Le château de Bussy-Rabutin c’est l’harmonie d’une architecture Renaissance et XVIIème éblouissante, un parc de 12 hectares de jardins à la française en gestion « eco-responsable », des plafonds et poutres peints qui évoquent tant la littérature et l’amour que les affres de la guerre. Ce soir, façades et tours se sont parées d’une danse multicolore et raffinée comme les éventails des Dames qui, autrefois, s’alanguissaient sous les arbres du parc.
Si le nom de Roger de Rabutin est parvenu jusqu’à nous, ce n’est pas uniquement en raison de sa parenté avec l’envoutante Marquise de Sévigné dont il reste le parfum de ces fabuleuses correspondances épistolières échangées avec le comte. Non !
Écrivain, satirique et libertin français né le 13 avril 1618 à Saint-Émiland en Saône-et-Loire, Roger de Bussy-Rabutin est décédé le 9 avril 1693 à Autun. Outre l'Histoire amoureuse des Gaules et le discours prononcé, le 1 janvier 1665, lors de sa réception à l'Académie française, Bussy-Rabutin laisse sept volumes de lettres et divers autres ouvrages.
Roger, comte de Bussy Rabutin écrivit autant qu’il se battit. Ce militaire et coureur de jupons invétéré a toujours eu le don de mettre les pieds dans le plat et fut à l’origine d’une sulfureuse affaire qui lui valu l’embastillement, puis, un an plus tard, la conversion de cette sentence en un exil perpétuel dans ses terres de Bourgogne.

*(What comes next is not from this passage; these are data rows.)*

(** C3, as stated, fails. On an engine whose full rings hold ramps,
    [copy_recent] succeeds with all 2048 frames; the oldest reference sample
    it was given is 100, and the first sample of the reference sequence it
    returns is 0: what it returns is the snapshot after pre-emphasis and
    windowing, not the written values. *)
Lemma copy_recent_returns_conditioned :
  let ref_hist :=
    ring_contents dm_wrapped.(ref_buffer) dm_wrapped.(capacity)
      dm_wrapped.(ref_pos) dm_wrapped.(ref_count) in
  snapshot_frames dm_wrapped = 2048 /\
  last_n 2048 ref_hist !!! 0%nat = 100%R /\
  exists ref tgt,
    copy_recent dm_wrapped true = Some (ref, tgt, 2048) /\
    ref !!! 0%nat = 0%R /\
    ref <> last_n 2048 ref_hist.
Proof.
  cbv zeta.
  assert (Hok : forall (buffer : list R) pos,
            length buffer = 2048%nat -> 0 <= pos < 2048 ->
            ring_ok buffer 2048 pos 2048).
  { intros buffer pos Hlen Hpos. unfold ring_ok, SIZE_MODULUS.
    rewrite Hlen. lia. }
  assert (Href : ring_ok dm_wrapped.(ref_buffer) dm_wrapped.(capacity)
                   dm_wrapped.(ref_pos) dm_wrapped.(ref_count)).
  { apply Hok; [unfold dm_wrapped; cbn [ref_buffer];
                rewrite length_fmap, length_seq; reflexivity|cbn; lia]. }
  assert (Htgt : ring_ok dm_wrapped.(tgt_buffer) dm_wrapped.(capacity)
                   dm_wrapped.(tgt_pos) dm_wrapped.(tgt_count)).
  { apply Hok; [unfold dm_wrapped; cbn [tgt_buffer];
                rewrite length_fmap, length_seq; reflexivity|cbn; lia]. }
  assert (Hframes : snapshot_frames dm_wrapped = 2048) by reflexivity.
  pose proof (copy_recent_conditioned dm_wrapped _ _
                (ring_ok_holds_contents _ _ _ _ Href)
                (ring_ok_holds_contents _ _ _ _ Htgt)) as Hcopy.
  rewrite Hframes in Hcopy. specialize (Hcopy ltac:(lia)).
  assert (Hlen :
    length (last_n 2048
              (ring_contents dm_wrapped.(ref_buffer) dm_wrapped.(capacity)
                 dm_wrapped.(ref_pos) dm_wrapped.(ref_count)))
    = Z.to_nat 2048).
  { unfold last_n, ring_contents. rewrite length_drop, ring_read_length.
    cbn [dm_wrapped ref_count]. lia. }
  assert (Hhead :
    last_n 2048
      (ring_contents dm_wrapped.(ref_buffer) dm_wrapped.(capacity)
         dm_wrapped.(ref_pos) dm_wrapped.(ref_count)) !!! 0%nat = 100%R).
  { unfold last_n, ring_contents. rewrite ring_read_length.
    cbn [dm_wrapped ref_count ref_pos capacity ref_buffer].
    change (Z.to_nat 2048 - Z.to_nat 2048)%nat with 0%nat.
    rewrite drop_0, ring_read_lookup by (change (Z.to_nat 2048) with 2048%nat; lia).
    change (Z.to_nat (size_t ((100 - 2048) mod 2048 + Z.of_nat 0) mod 2048))
      with 100%nat.
    rewrite (list_lookup_total_fmap _ (seq 0 2048) 100)
      by (rewrite length_seq; lia).
    rewrite lookup_total_seq_lt by lia.
    rewrite INR_IZR_INZ. reflexivity. }
  split; [exact Hframes|]. split; [exact Hhead|].
  eexists _, _. split; [exact Hcopy|].
  assert (Hzero :
    apply_hann_window
      (apply_pre_emphasis
         (last_n 2048
            (ring_contents dm_wrapped.(ref_buffer) dm_wrapped.(capacity)
               dm_wrapped.(ref_pos) dm_wrapped.(ref_count))) 2048) 2048
    !!! 0%nat = 0%R).
  { apply conditioned_head. rewrite Hlen. lia. }
  split; [exact Hzero|].
  intros Heq. rewrite Heq, Hhead in Hzero. lra.
Qed.
Lemma indexComments_findById pid w page :
  pages_findById (Some pid) w = Some page →
  pages_findById (Some pid) (snd (indexComments (Some pid) w))
  = Some (with_extra (<["comment" := commentSnapshot pid w]> (page_extra page)) page).
Proof.
  intros Hp. unfold pages_findById at 1.
  rewrite (indexComments_pages _ _ _ Hp), find_patch_extra.
  unfold pages_findById in Hp. rewrite Hp. simpl.
  by rewrite (find_page_id _ _ _ Hp), Z.eqb_refl.
Qed.

End IndexComments.

(** ** Input validation of [postNewComment] *)

(** C5, as amended.  When the trimmed content is shorter than two
    characters, create fails and leaves the state as it was: with
    [CommentContentMissing] when the guest check lets the call through
    (the user id is not 2, or the guest fields validate), and with
    [InputInvalid] carrying the first validation message when the author is
    the guest user and the guest fields are invalid, because the guest check
    runs before the content check. *)
Theorem short_content_fails_create `{Wiki} `{CommentProvider} a w :
  ¬ contentPresent (nc_content a) →
  (guestAccepted a → postNewComment a w = (Throw CommentContentMissing, w))
  ∧ (∀ m l,
       user_id (nc_user a) = 2 →
       validateGuest (JS.toLower (nc_guestEmail a)) (nc_guestName a) = Some (m :: l) →
       postNewComment a w = (Throw (InputInvalid m), w)).
Proof.
  intros Hc. split.
  - intros Hg. by apply postNewComment_content_missing.
  - intros m l Hid Hv. by eapply postNewComment_guest_invalid.
Qed.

Autant dire…le bout du monde !
Mais le comte de Bussy dérange. Il a beaucoup d’ennemis, dont le puissant cardinal Mazarin...qui lui écrivit :
"Monsieur le comte de Bussy-Rabutin,
Étant mal satisfait de votre conduite, je vous fais cette lettre pour vous dire qu’aussitôt que vous l’aurez reçue vous ayez à partir de ma bonne ville de Paris et à vous acheminer incessamment en votre maison en Bourgogne et à n’en point partir que vous n’en aurez permission expresse de moi. (…)"

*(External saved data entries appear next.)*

(** * Tech-tree engine of [js/techtree-render.js]

    A shallow embedding of the dependency-graph engine inside the
    [TechtreeRenderer] class: the id index built by the constructor,
    [computeLayers], [isUnlocked], [toggle] with its cascading revocation,
    [reset], [updateProgress], the layout loop of [render], [renderEdges],
    [renderNodes] and the tooltip placement.

    Modelling conventions.
    - Node ids are strings.  The class uses plain objects created by [{}]
      as dictionaries ([nodeMap], [cache], [layers]).  Such an object is a
      finite map over its own keys, and a key it does not own is read
      through its prototype chain: [Object.prototype] and, for [nodeMap],
      the node object that an assignment to the key "__proto__" has made
      its prototype.
    - The nodes of [this.nodes] are shared mutable objects: [nodeMap] holds
      references to them.  A reference is the position of the node in
      [this.nodes]; writing a field is a list update at that position.  A
      node object has the properties of the record [node] and no other.
    - [this.completed] is a [Set] used only through [has], [add], [delete]
      and [clear]: a finite set of ids.
    - Recursive closures ([computeLayer], [cascadeRemove]) take a fuel
      argument that bounds the call depth; running out of fuel stands for a
      recursion that does not return.
    - Numbers: counts and numeric layers are naturals.  The layout is
      computed in binary64, the arithmetic of JavaScript numbers ([float]).
      The progress percentage is kept as an exact quotient in [jsnum], which
      adds the IEEE special values to the rationals; the constants of the
      style tables are exact decimals. *)

From stdpp Require Import gmap strings list numbers sorting.
From Stdlib Require Import QArith Qcanon Floats.

#[local] Set Warnings "-clear-no-such-hyp".

Open Scope Qc_scope.
Open Scope nat_scope.

(** ** Data model *)

Inductive node_type := required | optional | goal.

Global Instance node_type_eq_dec : EqDecision node_type.
Proof. solve_decision. Defined.

(** Results of a JavaScript division of counts: a finite value or a special
    value. *)
Inductive jsnum :=
  | Fin (q : Qc)
  | PInf
  | NInf
  | NaN.

(** What [computeLayer] can return and [computeLayers] can write to a
    [layer] field: a number of layers, NaN, or the value that a plain object
    inherits from [Object.prototype] under the key [key] (a function; for
    "__proto__" the prototype object itself). *)
Inductive jslayer :=
  | LNum (k : nat)
  | LNaN
  | LInherited (key : string).

Global Instance jslayer_eq_dec : EqDecision jslayer.
Proof. solve_decision. Defined.

(** A node object.  [prereqs] may be absent; [layer], [x] and [y] are the
    fields the engine writes ([None] is [undefined]). *)
Record node := Node {
  id : string;
  label : string;
  type : node_type;
  prereqs : option (list string);
  layer : option jslayer;
  x : option float;
  y : option float
}.

(** The list a prereqs field denotes when it is read as [n.prereqs || []]. *)
Definition prereqs_of (n : node) : list string := default [] (prereqs n).

(** ** ProgressionState *)

(** [Array.prototype.includes] on an id list. *)
Definition includes (ps : list string) (i : string) : bool :=
  bool_decide (i ∈ ps).

(** [Set.prototype.has]. *)
Definition has (c : gset string) (i : string) : bool := bool_decide (i ∈ c).

(** [isUnlocked(node)]. *)
Definition isUnlocked (c : gset string) (n : node) : bool :=
  match prereqs n with
  | None => true
  | Some ps =>
      if bool_decide (length ps = 0) then true
      else forallb (has c) ps
  end.

(** [forEach] whose callback can fail to return. *)
Fixpoint forEachM {A S : Type} (f : S → A → option S) (l : list A) (s : S)
  : option S :=
  match l with
  | [] => Some s
  | a :: l' =>
      match f s a with
      | Some s' => forEachM f l' s'
      | None => None
      end
  end.

(** The guard of the cascade:
    [n.prereqs && n.prereqs.includes(id) && this.completed.has(n.id)]. *)
Definition revokes (c : gset string) (i : string) (n : node) : bool :=
  match prereqs n with
  | None => false
  | Some ps => includes ps i && has c (id n)
  end.

(** [cascadeRemove(id)], threading the completion set. *)
Fixpoint cascadeRemove (fuel : nat) (nodes : list node) (i : string)
    (c : gset string) : option (gset string) :=
  match fuel with
  | O => None
  | S fuel' =>
      forEachM
        (λ c n,
           if revokes c i n
           then cascadeRemove fuel' nodes (id n) (c ∖ {[id n]})
           else Some c)
        nodes c
  end.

Le château du comte Roger de Bussy Rabutin, au creux dans un vallon de frais, au flanc de collines douces et sauvages de l'Auxois, est l’un des deux monuments bourguignons, avec l’abbaye de Cluny, ouverts à la visite et placés sous la responsabilité du Centre des Monuments Nationaux.

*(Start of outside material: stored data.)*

Lemma getitem_np_map {A B} (f : A -> B) (a : ndarray A) (i j : nat) :
  getitem (np_map f a) i j = option_map f (getitem a i j).
Proof.
  unfold getitem, np_map, nrows, ncols. simpl.
  destruct ((i <? fst (shape a)) && (j <? snd (shape a)))%nat; [|reflexivity].
  apply nth_error_map.
Qed.

(** ** The severity classifier *)

Section Classifier.

Variable dnbr : ndarray npfloat.

Lemma shape_classify_fold (entries : list (nat * BurnSeverityClass)) :
  forall cr, shape (fold_left (classify_step dnbr) entries cr) = shape cr.
Proof.
  induction entries as [|e es IH]; intros cr; simpl; [reflexivity|].
  now rewrite IH.
Qed.

Lemma classify_fold_pixel (entries : list (nat * BurnSeverityClass)) :
  forall (cr : ndarray Z) (k : nat) (v : npfloat) (c : Z),
    nth_error (data dnbr) k = Some v ->
    nth_error (data cr) k = Some c ->
    nth_error (data (fold_left (classify_step dnbr) entries cr)) k
    = Some (fold_left (pixel_step v) entries c).
Proof.
  induction entries as [|e es IH]; intros cr k v c Hv Hc; simpl.
  - exact Hc.
  - apply IH; [exact Hv|].
    unfold classify_step, setitem_mask, np_map, pixel_step. simpl.
    apply nth_error_masked_fill; [exact Hc|].
    rewrite nth_error_map, Hv. reflexivity.
Qed.

Lemma getitem_classify_with (bands : list BurnSeverityClass) (i j : nat)
    (v : npfloat) :
  getitem dnbr i j = Some v ->
  getitem (classify_with bands dnbr) i j
  = Some (fold_left (pixel_step v) (enumerate bands) 255%Z).
Proof.
  intros H. apply getitem_inv in H. destruct H as (Hi & Hj & Hv).
  unfold classify_with.
  rewrite getitem_intro;
    unfold nrows, ncols in *; rewrite ?shape_classify_fold; simpl; auto.
  apply classify_fold_pixel; [exact Hv|].
  simpl. apply nth_error_repeat. now apply flat_index_bound.
Qed.

End Classifier.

Il rayonne dans son écrin de jardins tirés au cordeau, entourés de ses douves et bassins. Une blancheur dont Charlette Morel-Sauphar a animé les façades, les colonnes et les sculptures de ses gravures étirées, allongées, plaquées contre les pierres séculaires…
Elle éveille … réveille… ainsi l’architecture par un regard contemporain, coloré et sensible pour inviter l'oeil et l'esprit à une déambulation hors du temps… immatérielle.
Elève de l’école des Beaux Arts de Mâcon en gravure, sculpture et calligraphie chinoise, Charlette Morel-Sauphar pratique en même temps, la gravure expérimentale. Tout au long de son parcours, elle emploie, maitrise et s’adonne à la création pour sortir cette pratique artistique qu’est la gravure, de « son ghetto pour initiés ».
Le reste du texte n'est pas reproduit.